Question

If A is a square matrix of order 3 such that $A\left( adj\left( 3A \right) \right)=27I$ , then $\dfrac{\left| adj\left( adj\left( adjA \right) \right) \right|}{\left| adj\left( adjA \right) \right|}$ is
A. 9
B. 81
C. 729
D. 243

Answer 1

In mathematics, a matrix is a rectangular array or tables of numbers, symbols are arranged in rows and columns. In the above question we have a square matrix which means it has the same rows and same column. A square matrix is a matrix with the same numbers or rows and columns. The order of the square matrix is equal to the number of rows (number of columns).

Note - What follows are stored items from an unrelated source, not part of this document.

Fixpoint distinct (l : list string) : bool :=
  match l with
  | [] => true
  | x :: r => negb (mem_string x r) && distinct r
  end.

(** Strings, sequences and mappings with string keys, all with their default
    tags, and no key written twice in a mapping. *)
Fixpoint plain (n : node) : bool :=
  match n with
  | ScalarNode tag _ _ => (tag =? tag_str)
  | SequenceNode tag items _ => (tag =? tag_seq) && forallb plain items
  | MappingNode tag items _ =>
      (tag =? tag_map)
      && forallb (fun kv : node * node =>
                    let (key_node, value_node) := kv in
                    match key_node with
                    | ScalarNode key_tag _ _ => (key_tag =? tag_str)
                    | _ => false
                    end && plain value_node) items
      && distinct (map (fun kv : node * node => key_text (fst kv)) items)
  end.

(** The document as it is written: every string is the text of its node. *)
Fixpoint verbatim (n : node) : value :=
  match n with
  | ScalarNode _ text _ => VStr text
  | SequenceNode _ items _ => VList (map verbatim items)
  | MappingNode _ items _ =>
      VDict (map (fun kv : node * node =>
                    let (key_node, value_node) := kv in
                    (key_text key_node, verbatim value_node)) items)
  end.

Definition verbatim_pair (kv : node * node) : string * value :=
  let (key_node, value_node) := kv in (key_text key_node, verbatim value_node).

(** What constructing a node gives in a loader that does not expand. *)
Definition constructs_verbatim {C : Collaborators}
           (load : string -> option nat -> bool -> M value) (n : node) : Prop :=
  forall st, disable_str_expansion st = true ->
             construct_tagged load n (node_tag n) st = (Ok (verbatim n), st).

Definition with_tag (tag : string) (n : node) : node :=
  match n with
  | ScalarNode _ text mark => ScalarNode tag text mark
  | SequenceNode _ items mark => SequenceNode tag items mark
  | MappingNode _ items mark => MappingNode tag items mark
  end.

(** *** The files of a directory *)

(** [found root t path]: [path] names a file of the tree [t] rooted at [root]
    that ends in [.yaml], and neither the file nor a directory on the way
    down to it has a name that starts with a dot. *)
Inductive found {C : Collaborators} : string -> dirtree -> string -> Prop :=
| found_here root files dirs basename :
    In basename files ->
    String.prefix "." basename = false ->
    ends_with ".yaml" basename = true ->
    found root (Dir files dirs) (path_join root basename)
| found_below root files dirs name sub path :
    In (name, sub) dirs ->
    String.prefix "." name = false ->
    found (path_join root name) sub path ->
    found root (Dir files dirs) path.

(** Induction on directory trees that reaches the sub-directories. *)
Section DirtreeInduction.
Variable P : dirtree -> Prop.
Hypothesis HDir : forall files dirs, Forall (fun d => P (snd d)) dirs -> P (Dir files dirs).

Fixpoint dirtree_nested_ind (t : dirtree) : P t :=
  match t with
  | Dir files dirs =>
      HDir files
        ((fix subtrees (l : list (string * dirtree)) : Forall (fun d => P (snd d)) l :=
            match l with
            | [] => Forall_nil _
            | d :: r => Forall_cons d (dirtree_nested_ind (snd d)) (subtrees r)
            end) dirs)
  end.
End DirtreeInduction.

(** *** The representation of a dump *)



(** What [merge] makes of two mappings, entry by entry. *)
Definition merged_entry (rec : value -> value -> value) (nd : dict)
           (kv : string * value) : string * value :=
  (fst kv, match dict_get String.eqb nd (fst kv) with
           | Some v => rec (snd kv) v
           | None => snd kv
           end).

Definition merged_mappings (rec : value -> value -> value) (od nd : dict) : dict :=
  map (merged_entry rec nd) od
  ++ filter (fun kv : string * value => negb (dict_mem String.eqb od (fst kv))) nd.

(** ** Further example documents *)

Module EntryExamples.
Import Toy.

(** [main.yaml] declares a substitution and names the node. *)
Definition docs : list (string * node) :=
  [("main", map_ [(str "substitutions", map_ [(str "a", str "one")]);
                  (str "name", str "node")])].

Definition files : list (string * string) := [("main.yaml", "main")].

Definition with_files : Collaborators := collaborators files docs [].
End EntryExamples.

Module DirExamples.
Import Toy.


Definition docs : list (string * node) :=
  [("a", seq [str "x"]);
   ("b", map_ [(str "k", str "v")]);
   ("c", seq [str "y"; str "z"]);
   ("more a", seq [str "w"])].

Definition files : list (string * string) :=
  [("parts/a.yaml", "a"); ("parts/b.yaml", "b"); ("parts/c.yaml", "c");
   ("parts/more/a.yaml", "more a")].

(** [os.path.basename] and [os.path.splitext(...)[0]] *)
Fixpoint basename (path : string) : string :=
  match path with
  | EmptyString => EmptyString
  | String c r =>
      if contains_char "/" r then basename r
      else if Ascii.eqb c "/" then r else path
  end.



End DirExamples.

Module IncludeExamples.
Import Toy.

(** [!include {file: child.yaml, vars: {a: two, b: three}}] in a document
    whose environment binds [a] to [one] and [c] to [four]. *)
Definition items : list (node * node) :=
  [(str "file", str "child.yaml");
   (str "vars", map_ [(str "a", str "two"); (str "b", str "three")])].

Definition include : node := MappingNode "!include" items mark0.

Definition parent : dict := [("a", VStr "one"); ("c", VStr "four")].

Definition including : state := mkState "main.yaml" 0 false [parent] [] [] [] [].
End IncludeExamples.

(** *** What a document without directives is dumped as *)

Fixpoint rnode_of (n : node) : rnode :=
  match n with
  | ScalarNode _ text _ => RScalar tag_str text None
  | SequenceNode _ items _ => RSequence tag_seq (map rnode_of items) (Some false)
  | MappingNode _ items _ =>
      RMapping tag_map
        (map (fun kv : node * node =>
                let (key_node, value_node) := kv in
                (RScalar tag_str (key_text key_node) None, rnode_of value_node)) items)
        (Some false)
  end.

(** The texts of the scalars of a document, keys included. *)
Fixpoint texts (n : node) : list string :=
  match n with
  | ScalarNode _ text _ => [text]
  | SequenceNode _ items _ => flat_map texts items
  | MappingNode _ items _ =>
      flat_map (fun kv : node * node =>
                  let (key_node, value_node) := kv in
                  key_text key_node :: texts value_node) items
  end.


Unset Implicit Arguments.


(** * Properties *)

(** ** Dictionaries *)

Section DictFacts.
Context {K V : Type}.
Variable eqb : K -> K -> bool.
Hypothesis eqb_eq : forall a b, eqb a b = true <-> a = b.

Lemma eqb_refl' : forall a, eqb a a = true.
Proof. intro a. now apply eqb_eq. Qed.

Lemma eqb_neq : forall a b, eqb a b = false <-> a <> b.
Proof.
  intros a b. split.
  - intros E H. apply eqb_eq in H. congruence.
  - intro H. destruct (eqb a b) eqn:E; [apply eqb_eq in E; contradiction | reflexivity].
Qed.

Lemma dict_get_None (d : list (K * V)) k :
  dict_get eqb d k = None <-> ~ In k (dict_keys d).
Proof.
  induction d as [|[k' v] r IH]; simpl.
  - tauto.
  - destruct (eqb k' k) eqn:E.
    + apply eqb_eq in E. split; [discriminate | intro H; exfalso; apply H; now left].
    + apply eqb_neq in E. rewrite IH. tauto.
Qed.

Lemma dict_get_Some_In (d : list (K * V)) k v :
  dict_get eqb d k = Some v -> In (k, v) d.
Proof.
  induction d as [|[k' v'] r IH]; simpl; [discriminate|].
  destruct (eqb k' k) eqn:E.
  - apply eqb_eq in E. intro H. injection H as ->. subst. now left.
  - intro H. right. auto.
Qed.

Lemma dict_mem_In (d : list (K * V)) k :
  dict_mem eqb d k = true <-> In k (dict_keys d).
Proof.
  unfold dict_mem. destruct (dict_get eqb d k) eqn:E.
  - split; [intros _ | reflexivity].
    apply dict_get_Some_In in E. apply (in_map fst) in E. exact E.
  - apply dict_get_None in E. split; [discriminate | contradiction].
Qed.
(** What [stop_timer] does to an active timer whose task is stored, when
    less than [2^25] minutes lie between its start and [now]. *)
Lemma stop_timer_spec now time_entry_id task_id s k entry task st :
  select_entry time_entry_id task_id s = inr (k, entry) ->
  TimeEntry.end_time entry = None ->
  TimeEntry.start_time entry = Datetime.naive st ->
  Z.abs (now - st) < 2 ^ 25 * Datetime.US_PER_MINUTE ->
  PyDict.get (TimeEntry.task_id entry) (tasks_storage s) = Some task ->
  exists s' r entry' task' h,
    stop_timer now time_entry_id task_id s = (s', r)
    /\ is_failure r = false
    /\ PyDict.get k (time_entries_storage s') = Some entry'
    /\ TimeEntry.end_time entry' = Some (Datetime.naive now)
    /\ TimeEntry.duration_minutes entry'
       = Some (Z.quot (now - st) Datetime.US_PER_MINUTE)
    /\ PyDict.get (TimeEntry.task_id entry) (tasks_storage s') = Some task'
    /\ Task.actual_hours task' = Some h
    /\ h = (hours_of (Task.actual_hours task)
            + Datetime.total_seconds (now - st) / of_int 3600)%float.
Proof.
  intros Hsel Hend Hstart Hlt Htask.
  rewrite (stop_timer_ok _ _ _ _ _ _ _ _ Hsel Hend Hstart Htask).
  do 5 eexists. split; [reflexivity|]. split; [reflexivity|].
  split; [simpl; apply PyDictFacts.get_set_eq|].
  split; [reflexivity|].
  split; [simpl; f_equal; apply int_of_float_minutes; exact Hlt|].
  split; [simpl; apply PyDictFacts.get_set_eq|].
  split; [simpl; apply add_hours_spec, stop_hours_not_neg_zero; exact Hlt|].
  reflexivity.
Qed.

(* ===================================================================== *)
(** ** Cascading delete *)
(* ===================================================================== *)

Lemma entries_of_task_length task_id (d : PyDict.dict TimeEntry.t) :
  List.length (entries_of_task task_id d)
  = List.length
      (filter (fun e => String.eqb (TimeEntry.task_id e) task_id)
              (PyDict.values d)).
Proof.
  unfold entries_of_task, PyDict.items, PyDict.values.
  rewrite length_map.
  induction d as [|[k e] r IH]; simpl; [reflexivity|].
  destruct (String.eqb (TimeEntry.task_id e) task_id); simpl; now rewrite IH.
Qed.

Lemma In_entries_of_task task_id (d : PyDict.dict TimeEntry.t) k :
  In k (entries_of_task task_id d)
  <-> exists e, In (k, e) d /\ TimeEntry.task_id e = task_id.
Proof.
  unfold entries_of_task, PyDict.items. rewrite in_map_iff. split.
  - intros [[k' e] [Hk HIn]]. simpl in Hk. subst k'.
    apply filter_In in HIn. destruct HIn as [HIn Heq]. simpl in Heq.
    exists e. split; [assumption | now apply String.eqb_eq].
  - intros [e [HIn Heq]]. exists (k, e). split; [reflexivity|].
    apply filter_In. split; [assumption|]. simpl. now apply String.eqb_eq.
Qed.

(** The loop over [entries_to_remove] keeps exactly the entries of the other
    tasks. *)
Lemma cascade_filter task_id (d : PyDict.dict TimeEntry.t) :
  PyDict.wf d ->
  fold_left (fun acc k => PyDict.pop k acc) (entries_of_task task_id d) d
  = filter (fun kv => negb (String.eqb (TimeEntry.task_id (snd kv)) task_id)) d.
Proof.
  intros Hwf. rewrite PyDictFacts.fold_pop_filter by assumption.
  apply filter_ext_in. intros [k e] HIn. simpl. f_equal.
  destruct (String.eqb_spec (TimeEntry.task_id e) task_id) as [Heq|Hne].
  - apply existsb_exists. exists k. split; [|apply String.eqb_refl].
    apply In_entries_of_task. eauto.
  - destruct (existsb (String.eqb k) (entries_of_task task_id d)) eqn:E;
      [|reflexivity].
    apply existsb_exists in E. destruct E as [k' [HIn' Hk]].
    apply String.eqb_eq in Hk. subst k'.
    apply In_entries_of_task in HIn'. destruct HIn' as [e' [HIn' Heq']].
    apply (PyDictFacts.In_get _ _ _ Hwf) in HIn.
    apply (PyDictFacts.In_get _ _ _ Hwf) in HIn'. congruence.
Qed.

Lemma cascade_length task_id (d : PyDict.dict TimeEntry.t) :
  (List.length
     (filter (fun kv => negb (String.eqb (TimeEntry.task_id (snd kv)) task_id)) d)
   + List.length
       (filter (fun e => String.eqb (TimeEntry.task_id e) task_id)
               (PyDict.values d))
   = List.length d)%nat.
Proof.
  unfold PyDict.values.
  induction d as [|[k e] r IH]; simpl; [reflexivity|].
  destruct (String.eqb (TimeEntry.task_id e) task_id); simpl; lia.
Qed.

(** What [delete_task] does on a store whose dictionaries have distinct
    keys. *)
Lemma delete_task_spec :
  forall task_id s task,
    store_wf s ->
    PyDict.get task_id (tasks_storage s) = Some task ->
    exists s',
      delete_task task_id s
      = (s', TaskDeleted (Task.title task)
               (List.length (entries_for task_id s)))
      /\ PyDict.get task_id (tasks_storage s') = None
      /\ get_task_details task_id s' = (s', TaskNotFound task_id)
      /\ (forall k, k <> task_id ->
            PyDict.get k (tasks_storage s') = PyDict.get k (tasks_storage s))
      /\ (forall k e,
            PyDict.get k (time_entries_storage s) = Some e ->
            TimeEntry.task_id e = task_id ->
            PyDict.get k (time_entries_storage s') = None
            /\ (forall now any, k <> "" ->
                  stop_timer now (Some k) any s' = (s', TimeEntryNotFound k)))
      /\ (forall k e,
            PyDict.get k (time_entries_storage s) = Some e ->
            TimeEntry.task_id e <> task_id ->
            PyDict.get k (time_entries_storage s') = Some e)
      /\ (forall k,
            PyDict.get k (time_entries_storage s) = None ->
            PyDict.get k (time_entries_storage s') = None)
      /\ (List.length (time_entries_storage s')
          + List.length (entries_for task_id s)
          = List.length (time_entries_storage s))%nat
      /\ projects_storage s' = projects_storage s.
Proof.
  intros task_id s task (Hwt & _ & Hwe) Htask.
  unfold delete_task. rewrite Htask.
  rewrite cascade_filter by assumption.
  rewrite entries_of_task_length.
  eexists. split; [reflexivity|]. cbn [tasks_storage time_entries_storage
    projects_storage with_tasks with_entries].
  assert (Hgone : PyDict.get task_id (PyDict.pop task_id (tasks_storage s)) = None)
    by now apply PyDictFacts.get_pop_eq.
  split; [exact Hgone|].
  split; [unfold get_task_details;
          cbn [tasks_storage with_tasks with_entries]; now rewrite Hgone|].
  split; [intros k Hk; apply PyDictFacts.get_pop_ne; congruence|].
  split.
  { intros k e Hget Htid.
    assert (Hnone :
      PyDict.get k
        (filter (fun kv => negb (String.eqb (TimeEntry.task_id (snd kv)) task_id))
                (time_entries_storage s)) = None).
    { apply PyDictFacts.get_filter_false with (v := e); try assumption.
      simpl. rewrite Htid, String.eqb_refl. reflexivity. }
    split; [exact Hnone|].
    intros now any Hk. unfold stop_timer, select_entry, str_truthy.
    apply String.eqb_neq in Hk. rewrite Hk.
    cbn [negb time_entries_storage with_tasks with_entries].
    now rewrite Hnone. }
  split.
  { intros k e Hget Htid. apply PyDictFacts.get_filter_true; [assumption|].
    simpl. apply String.eqb_neq in Htid. now rewrite Htid. }
  split; [intros k; apply PyDictFacts.get_filter_None|].
  split; [apply cascade_length | reflexivity].
Qed.

(* ===================================================================== *)
(** ** Manual time logging *)
(* ===================================================================== *)

(** [timedelta(minutes=n)] bounds [n]. *)
Lemma minutes_range (n : Z) (delta : timedelta) :
  Datetime.minutes n = Some delta -> Z.abs n < 2 ^ 41.
Proof.
  unfold Datetime.minutes.
  destruct ((-999999999 <=? n * 60 / 86400) && (n * 60 / 86400 <=? 999999999))
    eqn:E; [|discriminate].
  intros _. apply andb_prop in E. destruct E as [Hlo Hhi].
  apply Z.leb_le in Hlo, Hhi.
  pose proof (Z.mul_div_le (n * 60) 86400 ltac:(lia)).
  pose proof (Z.mul_succ_div_gt (n * 60) 86400 ltac:(lia)).
  change (2 ^ 41) with 2199023255552. lia.
Qed.

(** [duration_minutes / 60] of [log_time] is never [-0.0]. *)
Lemma log_hours_not_neg_zero (n : Z) (delta : timedelta) :
  Datetime.minutes n = Some delta ->
  Prim2SF (truediv n 60) <> S754_zero true.
Proof.
  intros Hn. apply minutes_range in Hn.
  change (2 ^ 41) with 2199023255552 in Hn.
  apply truediv_not_neg_zero; lia.
Qed.
(** X4. The split of [group_address_from_string]: joining the parts with
    the separator gives the text back, no part contains the separator,
    and there is one part more than there are separators. *)
Theorem split_on_join sep s :
  join sep (KNXControl.split_on sep s) = s /\
  Forall (fun part => ~ In sep part) (KNXControl.split_on sep s) /\
  length (KNXControl.split_on sep s) = S (count_occ ascii_dec s sep).
Proof.
  induction s as [|c s (IHj & IHf & IHl)].
  - cbn. repeat split. repeat constructor. intros [].
  - destruct (Ascii.eqb_spec c sep) as [->|Hne].
    + cbn [KNXControl.split_on]. rewrite Ascii.eqb_refl.
      cbn [length count_occ]. destruct (ascii_dec sep sep); [|congruence].
      repeat split.
      * pose proof (split_on_not_nil sep s) as Hnn.
        cbn [join]. destruct (KNXControl.split_on sep s) as [|w ws]; [congruence|].
        cbn [app]. rewrite IHj. reflexivity.
      * constructor; [intros []|exact IHf].
      * rewrite IHl. reflexivity.
    + destruct (split_on_cons_other sep c s Hne) as (w & ws & E & ->).
      rewrite E in *. cbn [length count_occ].
      destruct (ascii_dec c sep); [congruence|].
      repeat split.
      * cbn [join] in *. destruct ws; cbn [app]; rewrite IHj; reflexivity.
      * inversion IHf; subst. constructor; [|assumption].
        intros [H|H]; [congruence|contradiction].
      * exact IHl.
Qed.

Lemma split_on_length sep s :
  length (KNXControl.split_on sep s) = S (count_occ ascii_dec s sep).
Proof.
  induction s as [|c s IH]; [reflexivity|].
  cbn [count_occ]. destruct (ascii_dec c sep) as [->|Hne].
  - cbn [KNXControl.split_on]. rewrite Ascii.eqb_refl. cbn [length]. rewrite IH.
    reflexivity.
  - destruct (split_on_cons_other sep c s Hne) as (w & ws & E & ->).
    rewrite E in IH. exact IH.
Qed.

Lemma split_on_no_sep sep s : ~ In sep s -> KNXControl.split_on sep s = [s].
Proof.
  induction s as [|c s IH]; intros Hn; [reflexivity|].
  assert (c <> sep) by (intros ->; apply Hn; left; reflexivity).
  destruct (split_on_cons_other sep c s) as (w & ws & E & ->); [assumption|].
  rewrite IH in E by (intros Hin; apply Hn; right; exact Hin).
  inversion E. reflexivity.
Qed.

Lemma split_on_app_sep sep a rest :
  ~ In sep a -> KNXControl.split_on sep (a ++ sep :: rest) = a :: KNXControl.split_on sep rest.
Proof.
  induction a as [|c a IH]; intros Hn.
  - cbn [app KNXControl.split_on]. rewrite Ascii.eqb_refl. reflexivity.
  - assert (c <> sep) by (intros ->; apply Hn; left; reflexivity).
    cbn [app].
    destruct (split_on_cons_other sep c (a ++ sep :: rest)) as (w & ws & E & ->);
      [assumption|].
    rewrite IH in E by (intros Hin; apply Hn; right; exact Hin).
    inversion E. reflexivity.
Qed.

Lemma all_digits_no_slash d : all_digits d -> ~ In "/"%char d.
Proof.
  intros Hd Hin. unfold all_digits in Hd. rewrite List.Forall_forall in Hd.
  specialize (Hd _ Hin). vm_compute in Hd. discriminate.
Qed.

Lemma digit_run_nonempty d : digit_run d -> all_digits d /\ d <> [].
Proof.
  intros [[Hlo Hhi] Hd]. split; [exact Hd|].
  intros ->. cbn in Hlo. lia.
Qed.
(** State and exception monad over a state [S]. *)
Definition M (S A : Type) : Type := S -> Outcome A * S.

Definition ret {S A} (a : A) : M S A := fun s => (Returned a, s).
Definition throw {S A} (e : JsError) : M S A := fun s => (Thrown e, s).
Definition diverge {S A} : M S A := fun s => (OutOfFuel, s).
Definition bind {S A B} (m : M S A) (k : A -> M S B) : M S B :=
  fun s => match m s with
           | (Returned a, s') => k a s'
           | (Thrown e, s') => (Thrown e, s')
           | (OutOfFuel, s') => (OutOfFuel, s')
           end.
Definition get {S} : M S S := fun s => (Returned s, s).
Definition put {S} (s : S) : M S unit := fun _ => (Returned tt, s).
Definition modify {S} (f : S -> S) : M S unit := fun s => (Returned tt, f s).

Declare Scope js_scope.
Delimit Scope js_scope with js.
Notation "'let!' x ':=' m 'in' k" := (bind m (fun x => k))
  (at level 10, x name, m at level 100, k at level 200) : js_scope.
Notation "'do!' m 'in' k" := (bind m (fun _ => k))
  (at level 10, m at level 100, k at level 200) : js_scope.
Open Scope js_scope.

(** [_.each(xs, f)] and [xs.forEach(f)] over an array whose elements were
    read when the loop started.  None of the callbacks of hierarchy.ts
    returns [false], so lodash never leaves the loop early. *)
Fixpoint each {S A} (xs : list A) (f : A -> M S unit) : M S unit :=
  match xs with
  | [] => ret tt
  | x :: xs' => bind (f x) (fun _ => each xs' f)
  end.

(** ** JavaScript strings and object keys *)

Definition is_digit (c : ascii) : bool :=
  let n := nat_of_ascii c in (48 <=? n) && (n <=? 57).

Fixpoint all_digits (s : string) : bool :=
  match s with
  | EmptyString => true
  | String c s' => is_digit c && all_digits s'
  end.

Fixpoint no_digit (s : string) : bool :=
  match s with
  | EmptyString => true
  | String c s' => negb (is_digit c) && no_digit s'
  end.

Fixpoint digits_value (acc : N) (s : string) : N :=
  match s with
  | EmptyString => acc
  | String c s' => digits_value (10 * acc + (N_of_ascii c - 48))%N s'
  end.

(** [+id] for a string of decimal digits (exact below 2^53, where a
    JavaScript number still holds every integer). *)
Definition to_number (s : string) : N := digits_value 0%N s.

(** A canonical array index: the decimal spelling, without leading zero, of
    an integer below 2^32 - 1. *)
Definition is_array_index (s : string) : bool :=
  match s with
  | EmptyString => false
  | String c s' =>
      all_digits s
      && (negb (Ascii.eqb c "0") || String.eqb s' "")
      && (to_number s <? 4294967295)%N
  end.

Fixpoint insert_index (k : string) (ks : list string) : list string :=
  match ks with
  | [] => [k]
  | k' :: ks' =>
      if (to_number k <=? to_number k')%N then k :: ks
      else k' :: insert_index k ks'
  end.
Lemma encrypt_block_decrypt_block key block :
  length block = 16 -> encrypt_block key (decrypt_block key block) = block.
Proof.
  intros H. unfold decrypt_block, encrypt_block.
  set (ws := expand_key key).
  set (s14 := add_round_key block (round_key ws 14)).
  assert (H14 : length s14 = 16) by (apply add_round_key_length, H).
  set (s13 := inv_sub_bytes (inv_shift_rows s14)).
  assert (H13 : length s13 = 16).
  { unfold s13, inv_sub_bytes. rewrite length_map, inv_shift_rows_length. exact H14. }
  set (s0 := fold_left (inv_round ws) (rev (seq 1 13)) s13).
  assert (H0 : length s0 = 16) by (apply fold_inv_round_length, H13).
  unfold add_round_key at 2 3.
  rewrite xor_bytes_cancel by (rewrite H0; reflexivity).
  unfold s0. rewrite fold_round_inv_round by exact H13.
  unfold s13. rewrite sub_bytes_inv_sub_bytes, shift_rows_inv_shift_rows.
  unfold s14, add_round_key. apply xor_bytes_cancel. rewrite H. reflexivity.
Qed.

(** So no two blocks decrypt to the same block. *)
Lemma decrypt_block_injective key c c' :
  length c = 16 -> length c' = 16 ->
  decrypt_block key c = decrypt_block key c' -> c = c'.
Proof.
  intros H H' E.
  rewrite <- (encrypt_block_decrypt_block key c H), E.
  apply encrypt_block_decrypt_block, H'.
Qed.

End AES_onto.

(** ** Two envelopes with one plaintext *)

Lemma byte_xor_comm (a b : byte) : byte_xor a b = byte_xor b a.
Proof.
  unfold byte_xor. f_equal.
  destruct (Byte.to_bits a) as (a0 & a1 & a2 & a3 & a4 & a5 & a6 & a7).
  destruct (Byte.to_bits b) as (b0 & b1 & b2 & b3 & b4 & b5 & b6 & b7).
  cbn. rewrite (xorb_comm a0 b0), (xorb_comm a1 b1), (xorb_comm a2 b2), (xorb_comm a3 b3),
    (xorb_comm a4 b4), (xorb_comm a5 b5), (xorb_comm a6 b6), (xorb_comm a7 b7). reflexivity.
Qed.

Lemma xor_bytes_comm (a b : Buffer) : xor_bytes a b = xor_bytes b a.
Proof.
  revert b. induction a as [|x a IH]; intros [|y b]; try reflexivity.
  cbn. rewrite byte_xor_comm. f_equal. apply IH.
Qed.

Lemma xor_bytes_injective_l (a a' b : Buffer) :
  length a <= length b -> length a' <= length b ->
  xor_bytes a b = xor_bytes a' b -> a = a'.
Proof.
  intros H H' E.
  rewrite <- (xor_bytes_cancel a b H), E. apply xor_bytes_cancel, H'.
Qed.

Lemma xor_bytes_injective_r (a b b' : Buffer) :
  length b <= length a -> length b' <= length a ->
  xor_bytes a b = xor_bytes a b' -> b = b'.
Proof.
  intros H H'. rewrite (xor_bytes_comm a b), (xor_bytes_comm a b').
  apply xor_bytes_injective_l; assumption.
Qed.

Lemma decrypt_blocks_S n key chain data :
  crypto.decrypt_blocks (S n) key chain data =
  (xor_bytes (AES.decrypt_block key (take 16 data)) chain
     ++ (crypto.decrypt_blocks n key (take 16 data) (drop 16 data)).1,
   (crypto.decrypt_blocks n key (take 16 data) (drop 16 data)).2).
Proof.
  cbn [crypto.decrypt_blocks].
  destruct (crypto.decrypt_blocks n key (take 16 data) (drop 16 data)); reflexivity.
Qed.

Complete step-by-step solution:
Now, in the above question we have given that $A\left( adj\left( 3a \right) \right)=27I$, here $adj$ means adjoint of square matrix. Let $A=\left[ a_ij \right]$ be a square matrix of order n. The adjoint of a matrix A is the transpose of the cofactor matrix of A.
The formula to find the $adjA=\left| A \right|{{A}^{-1}}$ and we also know that $adj\left( kA \right)={{k}^{n-1}}adjA$
Now we will use these above formula in the given $A\left( adj\left( 3A \right) \right)=27I$, then we get
$\Rightarrow adj\left( 3A \right)={{3}^{3-1}}adjA$
$\Rightarrow adj\left( 3A \right)=9adjA$
Now we will replace $adj\left( 3A \right)$ by $9adjA$ , then we get
$\Rightarrow A\left( 9adjA \right)=27I$
Now divide the both side of the equation by $9$ we get,
$\Rightarrow A adjA=3I$
Now we know we can write $adjA=\left| A \right|{{A}^{-1}}$ then the above equation becomes
$\Rightarrow A\left| A \right|{{A}^{-1}}=3I$
We know that $A{{A}^{-1}}=I$ putting this in above equation we get,
$\begin{aligned} & \Rightarrow \left| A \right|I=3I \\\ & \Rightarrow \left| A \right|=3 \\\ \end{aligned}$
We have to solve $\dfrac{\left| adj\left( adj\left( adjA \right) \right) \right|}{\left| adj\left( adjA \right) \right|}$ by using the value of the $\left| A \right|=3$ , then we get
$\begin{aligned} & \Rightarrow \dfrac{\left| adj\left( adj\left( adjA \right) \right) \right|}{\left| adj\left( adjA \right) \right|}=\dfrac{{{\left| A \right|}^{{{\left( n-1 \right)}^{3}}}}}{{{\left| A \right|}^{{{\left( n-1 \right)}^{2}}}}} \\\ & \Rightarrow \dfrac{\left| adj\left( adj\left( adjA \right) \right) \right|}{\left| adj\left( adjA \right) \right|}={{\left| A \right|}^{n-1}} \\\ & \Rightarrow \dfrac{\left| adj\left( adj\left( adjA \right) \right) \right|}{\left| adj\left( adjA \right) \right|}={{\left| A \right|}^{3-1}}={{\left| A \right|}^{2}} \\\ \end{aligned}$
Now putting the value of $\left| A \right|=3$ then we get
$\Rightarrow \dfrac{\left| adj\left( adj\left( adjA \right) \right) \right|}{\left| adj\left( adjA \right) \right|}={{3}^{2}}=9$
Hence option A is correct which is $9$.

Note: Matrices are used in computer graphics, such that they are used to manipulate 3D models and project them onto a 2-dimensional screen. Matrix is also used in economics to describe systems of economic relationships.